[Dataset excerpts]
######
(* ===== verification/Security.v ===== *)
(** The standard security of RDP (core/security.c) and the RC4 contexts it keeps
    (core/rdp.c): session keys from the randoms of the two sides, signatures,
    and the encryption of packets with keys that are renewed every 4096 packets,
    or with triple DES (FIPS).  SHA-1, MD5, HMAC and the block cipher are those of
    the crypto library under WinPR, and arguments of the model. *)

From S2P Require Import Prelude Stream Rc4.
From stdpp Require Import prelude list numbers.
From Stdlib Require Import ZArith Lia.

#[local] Close Scope winpr_scope.
#[local] Open Scope Z_scope.

(** * The crypto library *)

(** A digest from [winpr_Digest_New] to [winpr_Digest_Final], [None] if one of the
    calls fails.  MD5 may be refused in FIPS mode unless it is asked for with
    [winpr_Digest_Init_Allow_FIPS]: the boolean. *)
Class Digests := {
  sha1 : list Z → option (list Z);
  md5 : bool → list Z → option (list Z);
  hmac_sha1 : list Z → list Z → option (list Z);
}.
Class DigestLaws {HD : Digests} : Prop := {
  sha1_length m d : sha1 m = Some d → zlen d = 20 ∧ bytes d;
  md5_length a m d : md5 a m = Some d → zlen d = 16 ∧ bytes d;
  md5_allow a a' m d d' : md5 a m = Some d → md5 a' m = Some d' → d = d';
  hmac_sha1_length k m d : hmac_sha1 k m = Some d → zlen d = 20 ∧ bytes d;
}.

(** [winpr_Cipher_NewEx] for [WINPR_CIPHER_DES_EDE3_CBC] (encrypting or not, key,
    initial vector) and [winpr_Cipher_Update]. *)
Class Cipher := {
  cipher_ctx : Type;
  winpr_Cipher_NewEx : bool → list Z → list Z → option cipher_ctx;
  winpr_Cipher_Update : cipher_ctx → list Z → option (list Z * cipher_ctx);
}.
(** What one context encrypts in whole blocks, one made for decryption with
    the same key and vector decrypts, in the same order. *)
Class CipherLaws {HC : Cipher} := {
  cipher_pair : cipher_ctx → cipher_ctx → Prop;
  cipher_pair_new key iv e d :
    winpr_Cipher_NewEx true key iv = Some e → winpr_Cipher_NewEx false key iv = Some d → cipher_pair e d;
  cipher_pair_update e d data out e' :
    cipher_pair e d → bytes data → zlen data mod 8 = 0 → winpr_Cipher_Update e data = Some (out, e') →
    zlen out = zlen data ∧ bytes out ∧ ∃ d', winpr_Cipher_Update d out = Some (data, d') ∧ cipher_pair e' d';
  cipher_update_bytes c data out c' : bytes data → winpr_Cipher_Update c data = Some (out, c') → bytes out;
}.

(** * Constants *)

Definition ENCRYPTION_METHOD_NONE : Z := 0.
Definition ENCRYPTION_METHOD_40BIT : Z := 0x1.
Definition ENCRYPTION_METHOD_128BIT : Z := 0x2.
Definition ENCRYPTION_METHOD_56BIT : Z := 0x8.
Definition ENCRYPTION_METHOD_FIPS : Z := 0x10.

Definition pad1 : list Z := replicate 40 0x36.
Definition pad2 : list Z := replicate 48 0x5C.
Definition key_salt : list Z := [0xD1; 0x26; 0x9E].

Definition fips_reverse_table : list Z :=
  [
   0x00; 0x80; 0x40; 0xc0; 0x20; 0xa0; 0x60; 0xe0; 0x10; 0x90; 0x50; 0xd0; 0x30; 0xb0; 0x70; 0xf0;
   0x08; 0x88; 0x48; 0xc8; 0x28; 0xa8; 0x68; 0xe8; 0x18; 0x98; 0x58; 0xd8; 0x38; 0xb8; 0x78; 0xf8;
   0x04; 0x84; 0x44; 0xc4; 0x24; 0xa4; 0x64; 0xe4; 0x14; 0x94; 0x54; 0xd4; 0x34; 0xb4; 0x74; 0xf4;
   0x0c; 0x8c; 0x4c; 0xcc; 0x2c; 0xac; 0x6c; 0xec; 0x1c; 0x9c; 0x5c; 0xdc; 0x3c; 0xbc; 0x7c; 0xfc;
   0x02; 0x82; 0x42; 0xc2; 0x22; 0xa2; 0x62; 0xe2; 0x12; 0x92; 0x52; 0xd2; 0x32; 0xb2; 0x72; 0xf2;
   0x0a; 0x8a; 0x4a; 0xca; 0x2a; 0xaa; 0x6a; 0xea; 0x1a; 0x9a; 0x5a; 0xda; 0x3a; 0xba; 0x7a; 0xfa;
   0x06; 0x86; 0x46; 0xc6; 0x26; 0xa6; 0x66; 0xe6; 0x16; 0x96; 0x56; 0xd6; 0x36; 0xb6; 0x76; 0xf6;
   0x0e; 0x8e; 0x4e; 0xce; 0x2e; 0xae; 0x6e; 0xee; 0x1e; 0x9e; 0x5e; 0xde; 0x3e; 0xbe; 0x7e; 0xfe;
   0x01; 0x81; 0x41; 0xc1; 0x21; 0xa1; 0x61; 0xe1; 0x11; 0x91; 0x51; 0xd1; 0x31; 0xb1; 0x71; 0xf1;
   0x09; 0x89; 0x49; 0xc9; 0x29; 0xa9; 0x69; 0xe9; 0x19; 0x99; 0x59; 0xd9; 0x39; 0xb9; 0x79; 0xf9;
   0x05; 0x85; 0x45; 0xc5; 0x25; 0xa5; 0x65; 0xe5; 0x15; 0x95; 0x55; 0xd5; 0x35; 0xb5; 0x75; 0xf5;
   0x0d; 0x8d; 0x4d; 0xcd; 0x2d; 0xad; 0x6d; 0xed; 0x1d; 0x9d; 0x5d; 0xdd; 0x3d; 0xbd; 0x7d; 0xfd;
   0x03; 0x83; 0x43; 0xc3; 0x23; 0xa3; 0x63; 0xe3; 0x13; 0x93; 0x53; 0xd3; 0x33; 0xb3; 0x73; 0xf3;
   0x0b; 0x8b; 0x4b; 0xcb; 0x2b; 0xab; 0x6b; 0xeb; 0x1b; 0x9b; 0x5b; 0xdb; 0x3b; 0xbb; 0x7b; 0xfb;
   0x07; 0x87; 0x47; 0xc7; 0x27; 0xa7; 0x67; 0xe7; 0x17; 0x97; 0x57; 0xd7; 0x37; 0xb7; 0x77; 0xf7;
   0x0f; 0x8f; 0x4f; 0xcf; 0x2f; 0xaf; 0x6f; 0xef; 0x1f; 0x9f; 0x5f; 0xdf; 0x3f; 0xbf; 0x7f; 0xff].
Definition fips_oddparity_table : list Z :=
  [
   0x01; 0x01; 0x02; 0x02; 0x04; 0x04; 0x07; 0x07; 0x08; 0x08; 0x0b; 0x0b; 0x0d; 0x0d; 0x0e; 0x0e;
   0x10; 0x10; 0x13; 0x13; 0x15; 0x15; 0x16; 0x16; 0x19; 0x19; 0x1a; 0x1a; 0x1c; 0x1c; 0x1f; 0x1f;
   0x20; 0x20; 0x23; 0x23; 0x25; 0x25; 0x26; 0x26; 0x29; 0x29; 0x2a; 0x2a; 0x2c; 0x2c; 0x2f; 0x2f;
   0x31; 0x31; 0x32; 0x32; 0x34; 0x34; 0x37; 0x37; 0x38; 0x38; 0x3b; 0x3b; 0x3d; 0x3d; 0x3e; 0x3e;
   0x40; 0x40; 0x43; 0x43; 0x45; 0x45; 0x46; 0x46; 0x49; 0x49; 0x4a; 0x4a; 0x4c; 0x4c; 0x4f; 0x4f;
   0x51; 0x51; 0x52; 0x52; 0x54; 0x54; 0x57; 0x57; 0x58; 0x58; 0x5b; 0x5b; 0x5d; 0x5d; 0x5e; 0x5e;
   0x61; 0x61; 0x62; 0x62; 0x64; 0x64; 0x67; 0x67; 0x68; 0x68; 0x6b; 0x6b; 0x6d; 0x6d; 0x6e; 0x6e;
   0x70; 0x70; 0x73; 0x73; 0x75; 0x75; 0x76; 0x76; 0x79; 0x79; 0x7a; 0x7a; 0x7c; 0x7c; 0x7f; 0x7f;
   0x80; 0x80; 0x83; 0x83; 0x85; 0x85; 0x86; 0x86; 0x89; 0x89; 0x8a; 0x8a; 0x8c; 0x8c; 0x8f; 0x8f;
   0x91; 0x91; 0x92; 0x92; 0x94; 0x94; 0x97; 0x97; 0x98; 0x98; 0x9b; 0x9b; 0x9d; 0x9d; 0x9e; 0x9e;
   0xa1; 0xa1; 0xa2; 0xa2; 0xa4; 0xa4; 0xa7; 0xa7; 0xa8; 0xa8; 0xab; 0xab; 0xad; 0xad; 0xae; 0xae;
   0xb0; 0xb0; 0xb3; 0xb3; 0xb5; 0xb5; 0xb6; 0xb6; 0xb9; 0xb9; 0xba; 0xba; 0xbc; 0xbc; 0xbf; 0xbf;
   0xc1; 0xc1; 0xc2; 0xc2; 0xc4; 0xc4; 0xc7; 0xc7; 0xc8; 0xc8; 0xcb; 0xcb; 0xcd; 0xcd; 0xce; 0xce;
   0xd0; 0xd0; 0xd3; 0xd3; 0xd5; 0xd5; 0xd6; 0xd6; 0xd9; 0xd9; 0xda; 0xda; 0xdc; 0xdc; 0xdf; 0xdf;
   0xe0; 0xe0; 0xe3; 0xe3; 0xe5; 0xe5; 0xe6; 0xe6; 0xe9; 0xe9; 0xea; 0xea; 0xec; 0xec; 0xef; 0xef;
   0xf1; 0xf1; 0xf2; 0xf2; 0xf4; 0xf4; 0xf7; 0xf7; 0xf8; 0xf8; 0xfb; 0xfb; 0xfd; 0xfd; 0xfe; 0xfe].

(** * Hashes *)

Section security.
Context {HM : Malloc} {HD : Digests} {HC : Cipher}.

(** [n] bytes of an array. *)
Definition mem_read (n : Z) (l : list Z) : outcome (list Z) :=
  if n <=? zlen l then Ret (ztake n l) else Abort.
Definition ASSERT (b : bool) : outcome unit := if b then Ret tt else Abort.
Definition and_then {A B} (m : outcome (option A)) (k : A → outcome (option B)) : outcome (option B) :=
  match m with Ret (Some a) => k a | Ret None => Ret None | Abort => Abort end.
######
Exercise brief: Check each line of the entries for the string "crypto". Copy the lines that have it.

Task response:
    the crypto library under WinPR, and arguments of the model. *)
(** * The crypto library *)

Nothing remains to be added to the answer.